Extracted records
◇ ◇ ◇ ◇

(** * Outline extraction (src/main.py): a shallow embedding and its properties

    The development follows the class [EnhancedPDFOutlineExtractor].

    Modelling conventions.
    - A Python [str] is a list of Unicode code points ([N]).  Whitespace is
      Python's own table (the one behind [str.strip], [str.isspace] and the
      [\s] class of [re]).  Case mapping ([lower], [isupper], the
      [re.IGNORECASE] flag) and the [\d] class are modelled on the ASCII
      range; other code points are left unchanged by [lower] and are neither
      digits nor cased.
    - Font sizes and coordinates are rationals ([Q]); the products with the
      constants 1.1, 1.2, 1.3 and 1.4 are exact.
    - The layout dictionary of [page.get_text("dict")] is a list of blocks,
      a block having an optional list of lines and an optional type.
    - [re.match] is membership of a prefix of the text in the language of
      the pattern, decided by Brzozowski derivatives. *)

From Stdlib Require Import List Bool Arith ZArith NArith QArith Lia Lqa.
From Stdlib Require Import Ascii String Permutation Sorted.
Import ListNotations.

Set Implicit Arguments.
Close Scope Q_scope.
Open Scope Z_scope.

(** ** Strings *)

Module Str.

Local Open Scope N_scope.

Definition char := N.
Definition str := list char.

Definition chr (a : ascii) : char := N_of_ascii a.

(** A literal of the source, for ASCII text. *)
Definition lit (s : string) : str := map chr (list_ascii_of_string s).

Definition in_range (lo hi c : char) : bool := (N.leb lo c && N.leb c hi)%bool.

(** [str.isspace] on one code point. *)
Definition is_space (c : char) : bool :=
  (in_range 9 13 c || in_range 28 31 c || N.eqb c 32 || N.eqb c 133
   || N.eqb c 160 || N.eqb c 5760 || in_range 8192 8202 c
   || N.eqb c 8232 || N.eqb c 8233 || N.eqb c 8239 || N.eqb c 8287
   || N.eqb c 12288)%bool.

Definition is_digit (c : char) : bool := in_range 48 57 c.
Definition is_upper (c : char) : bool := in_range 65 90 c.
Definition is_lower (c : char) : bool := in_range 97 122 c.

Definition to_lower (c : char) : char := if is_upper c then (c + 32)%N else c.
Definition to_upper (c : char) : char := if is_lower c then (c - 32)%N else c.

(** [text.lower()] *)
Definition lower (s : str) : str := map to_lower s.

(** [text.isupper()]: no lowercase cased character, and one cased
    character at least. *)
Definition isupper (s : str) : bool :=
  (forallb (fun c => negb (is_lower c)) s && existsb is_upper s)%bool.

Fixpoint lstrip (s : str) : str :=
  match s with
  | c :: s' => if is_space c then lstrip s' else s
  | [] => []
  end.

Definition rstrip (s : str) : str := rev (lstrip (rev s)).

(** [text.strip()] *)
Definition strip (s : str) : str := rstrip (lstrip s).

Definition char_eqb (a b : char) : bool := N.eqb a b.

Fixpoint str_eqb (a b : str) : bool :=
  match a, b with
  | [], [] => true
  | x :: a', y :: b' => (char_eqb x y && str_eqb a' b')%bool
  | _, _ => false
  end.

(** [text.startswith(p)] *)
Fixpoint startswith (p s : str) : bool :=
  match p, s with
  | [], _ => true
  | x :: p', y :: s' => (char_eqb x y && startswith p' s')%bool
  | _ :: _, [] => false
  end.

(** [p in s] for strings *)
Fixpoint contains (p s : str) : bool :=
  (startswith p s || match s with [] => false | _ :: s' => contains p s' end)%bool.

(** Python's [len], as an integer *)
Definition len (s : str) : Z := Z.of_nat (List.length s).

(** [sep.join(parts)] *)
Fixpoint join (sep : str) (parts : list str) : str :=
  match parts with
  | [] => []
  | [p] => p
  | p :: rest => p ++ sep ++ join sep rest
  end.

End Str.
Import Str.

(** ** Regular expressions: [re.match] *)

Module Re.

Inductive regex : Type :=
| Void
| Eps
| Cls (p : char -> bool)
| Cat (a b : regex)
| Alt (a b : regex)
| Star (a : regex).

Definition Plus (r : regex) : regex := Cat r (Star r).
Definition Opt (r : regex) : regex := Alt r Eps.
(** [r{2,}] *)
Definition AtLeast2 (r : regex) : regex := Cat r (Cat r (Star r)).

Definition Chr (a : ascii) : regex := Cls (char_eqb (chr a)).

(** Under [re.IGNORECASE] a character is in a class when one of its two
    cases is. *)
Definition icase (p : char -> bool) : char -> bool :=
  fun c => (p (to_lower c) || p (to_upper c))%bool.

(** A literal word under [re.IGNORECASE]. *)
Fixpoint ILit (w : str) : regex :=
  match w with
  | [] => Eps
  | c :: w' => Cat (Cls (icase (char_eqb c))) (ILit w')
  end.

(** The words of a pattern. *)
Inductive lang : regex -> str -> Prop :=
| LEps : lang Eps []
| LCls p c : p c = true -> lang (Cls p) [c]
| LCat a b u v : lang a u -> lang b v -> lang (Cat a b) (u ++ v)
| LAltL a b u : lang a u -> lang (Alt a b) u
| LAltR a b u : lang b u -> lang (Alt a b) u
| LStar0 a : lang (Star a) []
| LStarS a u v : lang a u -> lang (Star a) v -> lang (Star a) (u ++ v).

Fixpoint nullable (r : regex) : bool :=
  match r with
  | Void => false
  | Eps => true
  | Cls _ => false
  | Cat a b => (nullable a && nullable b)%bool
  | Alt a b => (nullable a || nullable b)%bool
  | Star _ => true
  end.

(** Constructors that absorb [Void] and [Eps], to keep derivatives small. *)
Definition mkCat (a b : regex) : regex :=
  match a, b with
  | Void, _ => Void
  | _, Void => Void
  | Eps, _ => b
  | _, _ => Cat a b
  end.

Definition mkAlt (a b : regex) : regex :=
  match a, b with
  | Void, _ => b
  | _, Void => a
  | _, _ => Alt a b
  end.

Fixpoint der (c : char) (r : regex) : regex :=
  match r with
  | Void => Void
  | Eps => Void
  | Cls p => if p c then Eps else Void
  | Cat a b =>
      if nullable a then mkAlt (mkCat (der c a) b) (der c b)
      else mkCat (der c a) b
  | Alt a b => mkAlt (der c a) (der c b)
  | Star a => mkCat (der c a) (Star a)
  end.

(** The pattern is tried at the start of the text; [final] is what the end
    of the pattern asks of the rest of the text. *)
Fixpoint run (final : str -> bool) (r : regex) (s : str) : bool :=
  ((nullable r && final s)
   || match s with
      | [] => false
      | c :: s' => run final (der c r) s'
      end)%bool.

(** [$] without [re.MULTILINE]: the end of the text, or just before a
    newline that ends the text. *)
Definition at_end (s : str) : bool :=
  match s with
  | [] => true
  | [c] => N.eqb c 10
  | _ => false
  end.

(** [re.match('^r', s)] *)
Definition re_match (r : regex) (s : str) : bool := run (fun _ => true) r s.

(** [re.match('^r$', s)] *)
Definition re_match_end (r : regex) (s : str) : bool := run at_end r s.

End Re.
Import Re.

(** ** Exceptions *)

Module Exc.

Inductive exn : Type :=
| IndexError      (* a page number outside the document *)
| ValueError      (* PyMuPDF: an operation on a closed document *)
| FileDataError.  (* PyMuPDF: the file cannot be opened *)

Inductive exc (A : Type) : Type :=
| Ok (a : A)
| Raise (e : exn).

Arguments Ok {A} a.
Arguments Raise {A} e.

Definition bind {A B : Type} (m : exc A) (k : A -> exc B) : exc B :=
  match m with
  | Ok a => k a
  | Raise e => Raise e
  end.

End Exc.
Import Exc.

Notation "x <- m ;; k" := (bind m (fun x => k))
  (at level 61, m at next level, right associativity).

(** ** The layout a document is read as *)

Module Layout.

Record bbox : Type := Bbox { x0 : Q; y0 : Q; x1 : Q; y1 : Q }.

(** A span of [line["spans"]]: the keys [text], [size] and [flags] are
    always there, [bbox] is read with [span.get]. *)
Record span : Type := Span {
  span_text : str;
  span_size : Q;
  span_flags : Z;
  span_bbox : option bbox
}.

(** A line, by its [line["spans"]]. *)
Definition line := list span.

(** A block: [block["lines"]] when the key is there, and
    [block.get("type")]. *)
Record block : Type := Block {
  block_lines : option (list line);
  block_type : option Z
}.

(** [page.get_text("dict").get("blocks", [])] *)
Definition page := list block.

(** An entry [[level, label, page]] of [doc.get_toc()]. *)
Record toc_entry : Type := Toc {
  toc_level : Z;
  toc_label : str;
  toc_page : Z
}.

Record document : Type := Document {
  doc_pages : list page;
  doc_toc : list toc_entry
}.

(** [len(self.doc)] *)
Definition doc_len (d : document) : Z := Z.of_nat (List.length (doc_pages d)).

(** [self.doc[page_num]], for the page numbers of this program, which are
    never negative. *)
Definition doc_getitem (d : document) (page_num : Z) : exc page :=
  if (page_num <? 0) || (doc_len d <=? page_num) then Raise IndexError
  else match nth_error (doc_pages d) (Z.to_nat page_num) with
       | Some p => Ok p
       | None => Raise IndexError
       end.

End Layout.
Import Layout.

◇ ◇ ◇ ◇

Return, word for word, the lines of the data above from the line with "Definition char_eqb (a" through the line with "Fixpoint contains (p", inclusive.

§ Result for this task
Definition char_eqb (a b : char) : bool := N.eqb a b.

Fixpoint str_eqb (a b : str) : bool :=
  match a, b with
  | [], [] => true
  | x :: a', y :: b' => (char_eqb x y && str_eqb a' b')%bool
  | _, _ => false
  end.

(** [text.startswith(p)] *)
Fixpoint startswith (p s : str) : bool :=
  match p, s with
  | [], _ => true
  | x :: p', y :: s' => (char_eqb x y && startswith p' s')%bool
  | _ :: _, [] => false
  end.

(** [p in s] for strings *)
Fixpoint contains (p s : str) : bool :=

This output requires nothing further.